In 2013, Harris started the Chris Harris Jr. Foundation. The foundation's fundamental goal is to support what Harris refers to as 'underdogs' through various charitable activities. Harris holds an annual free football camp for kids called the 'Underdog Football Academy', has been a national spokesman against domestic violence through DVIS, and his foundation has worked extensively with Big Brothers Big Sisters of America and The Salvation Army.

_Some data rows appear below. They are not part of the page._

(** ** The failure screen

    A literal of the source with its [\n] escapes: [nl n] is a run of line
    breaks. *)
Definition nl (n : nat) : list Z := replicate n 10 ++ [0].
Definition text (s : string) : M console unit := consoleWriteString (literal s).
Definition show_register (name : string) (value : Z) : M console unit :=
  text name ;; consoleWriteHex32 value.

(** The registers of the [struct taskContext] that are shown. *)
Record failure_context := FailureContext {
  fc_cr3 : Z; fc_eip : Z; fc_eflags : Z;
  fc_eax : Z; fc_ecx : Z; fc_edx : Z; fc_ebx : Z; fc_esp : Z; fc_ebp : Z; fc_esi : Z; fc_edi : Z;
  fc_es : Z; fc_cs : Z; fc_ss : Z; fc_ds : Z; fc_fs : Z; fc_gs : Z;
}.

Fixpoint write_all (lines : list (list Z)) : M console unit :=
  match lines with
  | [] => mret tt
  | l :: lines => consoleWriteString l ;; write_all lines
  end.

Fixpoint write_args (i : Z) (args : list Z) : M console unit :=
  match args with
  | [] => mret tt
  | a :: args =>
      text "  Exception argument " ;; consoleWriteInt32 i ;;
      text ": " ;; consoleWriteHex32 a ;; consoleWriteString (nl 1) ;;
      write_args (u32 (i + 1)) args
  end.

(** Everything [consoleSystemFailure] does before it halts the processor.
    [lines] without its terminating null pointer, [None] for a null pointer. *)
Definition failure_screen (lines : option (list (list Z))) (args : list Z)
    (context : option failure_context) : M console unit :=
  consoleSetFlags (Z.lor CONFLAGS_HWCURSOR CONFLAGS_HWCURSOR_AUTO) ;;
  consoleSetColor (MAKE_COLOR COLOR_WHITE COLOR_LIGHT_BLUE) ;;
  consoleClear ;;
  match lines with
  | None => mret tt
  | Some lines =>
      match lines with
      | [] => mret tt
      | title :: lines =>
          match Util.Str.stringLength (Some title) with
          | Ok length =>
              consoleSetCursorPos (if length <? VGA_WIDTH then (VGA_WIDTH - length) / 2 else 0) 2 ;;
              consoleSetColor (MAKE_COLOR COLOR_LIGHT_BLUE COLOR_WHITE) ;;
              consoleWriteString title ;;
              consoleSetColor (MAKE_COLOR COLOR_WHITE COLOR_LIGHT_BLUE) ;;
              consoleWriteString (nl 2)
          | _ => undef "consoleSystemFailure: unterminated title"
          end
      end ;;
      write_all (tail lines) ;;
      consoleWriteString (nl 2)
  end ;;
  match args with
  | [] => mret tt
  | _ => write_args 0 args ;; consoleWriteString (nl 1)
  end ;;
  match context with
  | None => mret tt
  | Some c =>
      text "  Registers:" ;; consoleWriteString (nl 1) ;;
      show_register "    cr3 = " (fc_cr3 c) ;; show_register ", eip = " (fc_eip c) ;;
      show_register ", efl = " (fc_eflags c) ;; consoleWriteString (nl 1) ;;
      show_register "    eax = " (fc_eax c) ;; show_register ", ecx = " (fc_ecx c) ;;
      show_register ", edx = " (fc_edx c) ;; show_register ", ebx = " (fc_ebx c) ;;
      consoleWriteString (nl 1) ;;
      show_register "    esp = " (fc_esp c) ;; show_register ", ebp = " (fc_ebp c) ;;
      show_register ", esi = " (fc_esi c) ;; show_register ", edi = " (fc_edi c) ;;
      consoleWriteString (nl 2) ;;
      text "  Segments:" ;; consoleWriteString (nl 1) ;;
      show_register "    es  = " (fc_es c) ;; show_register ", cs  = " (fc_cs c) ;;
      show_register ", ss  = " (fc_ss c) ;; consoleWriteString (nl 1) ;;
      show_register "    ds  = " (fc_ds c) ;; show_register ", fs  = " (fc_fs c) ;;
      show_register ", gs  = " (fc_gs c) ;; consoleWriteString (nl 2)
  end.

(** [debugHalt] never returns. *)
Definition consoleSystemFailure lines args context : M console unit :=
  failure_screen lines args context ;; panic "system halted".

(** ** Invariant *)

(** The text memory holds 80 x 25 words and the color is a byte. *)
Definition text_ok (c : console) : Prop :=
  length (videoTextMemory c) = 2000%nat ∧ Forall is_u16 (videoTextMemory c) ∧ is_u8 (consoleColor c).

Definition console_ok (c : console) : Prop :=
  text_ok c ∧ 0 ≤ cursorX c < VGA_WIDTH ∧ 0 ≤ cursorY c < VGA_HEIGHT.

(** ** Accesses to the screen and to the cursor registers *)

Lemma wp_with_io {A} (m : M ports A) c Q :
  wp m (io c) (λ a p, Q a (set_io p c)) → wp (with_io m) c Q.
Proof. apply wp_zoom. Qed.

Lemma wp_peek i v c Q : nthZ (videoTextMemory c) i = Some v → Q v c → wp (peek i) c Q.
Proof. intros Hi HQ. unfold peek. wp_steps. by eapply wp_deref. Qed.

Lemma wp_poke i v c Q :
  0 ≤ i < lenZ (videoTextMemory c) →
  Q tt (set_text (setZ (videoTextMemory c) i (u16 v)) c) → wp (poke i v) c Q.
Proof.
  intros [x Hx]%nthZ_is_Some HQ. unfold poke. wp_steps. rewrite Hx. by wp_steps.
Qed.
(* ===== verification/PhysMemProofs.v ===== *)
(** * The physical pages: which are free, who refers to them

    The bitmap as a function from page numbers: setting a range changes exactly
    that range, allocation takes the lowest free page, initialization leaves
    free what the memory map offers and nothing protected overlaps, and the
    reference counter of a page. *)

From S2P Require Import Prelude Util BootMap Console PhysMem.
Open Scope Z_scope.

(** ** Bits of a word *)

Lemma u32_bits x : 0 ≤ x → (∀ k, 32 ≤ k → Z.testbit x k = false) → is_u32 x.
Proof.
  intros Hx Hb. assert (u32 x = x) as <-; [|apply u32_range].
  apply Z.bits_inj'. intros k Hk. unfold u32. change 4294967296 with (2 ^ 32).
  destruct (decide (k < 32)); [by rewrite Z.mod_pow2_bits_low by lia|].
  rewrite Z.mod_pow2_bits_high by lia. by rewrite Hb by lia.
Qed.

Lemma testbit_high x k : is_u32 x → 32 ≤ k → Z.testbit x k = false.
Proof.
  intros Hx Hk. rewrite <-(u32_small x Hx). unfold u32. change 4294967296 with (2 ^ 32).
  apply Z.mod_pow2_bits_high. lia.
Qed.

Lemma testbit_u32 x k : Z.testbit (u32 x) k = (k <? 32) && Z.testbit x k.
Proof.
  destruct (Z.ltb_spec k 32).
  - destruct (decide (0 ≤ k)); [|by rewrite !Z.testbit_neg_r by lia].
    unfold u32. change 4294967296 with (2 ^ 32). by rewrite Z.mod_pow2_bits_low by lia.
  - by rewrite testbit_high by (lia || apply u32_range).
Qed.

Lemma testbit_ones n k : 0 ≤ n → 0 ≤ k → Z.testbit (Z.ones n) k = (k <? n).
Proof.
  intros. destruct (Z.ltb_spec k n); [by apply Z.ones_spec_low|by apply Z.ones_spec_high].
Qed.

(** [(1 << n) - 1], and the masks that start at bit [off]. *)
Lemma testbit_low_mask n k : 0 ≤ n ≤ 32 → 0 ≤ k → Z.testbit (low_mask n) k = (k <? n).
Proof.
  intros. unfold low_mask. rewrite testbit_u32, Z.shiftl_1_l.
  replace (2 ^ n - 1) with (Z.ones n) by (rewrite Z.ones_equiv; lia). rewrite testbit_ones by lia.
  destruct (Z.ltb_spec k n), (Z.ltb_spec k 32); (done || lia).
Qed.

Lemma testbit_high_mask off k : 0 ≤ off < 32 → 0 ≤ k < 32 →
  Z.testbit (u32 (Z.shiftl ALL_ONES off)) k = (off <=? k).
Proof.
  intros. rewrite testbit_u32, Z.shiftl_spec by lia. change ALL_ONES with (Z.ones 32).
  destruct (Z.leb_spec off k), (Z.ltb_spec k 32); try lia; simpl.
  - apply Z.ones_spec_low. lia.
  - apply Z.testbit_neg_r. lia.
Qed.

In addition to the foundation's work, Harris and his wife are involved with Big Brothers and Big Sisters. Harris and his wife have a little brother and little sister that they personally mentor in addition to working with the organization in general.

In 2017, Harris participated in PETA's "Cold Dog Challenge," experiencing a night in the cold so as to encourage people to bring their pets inside.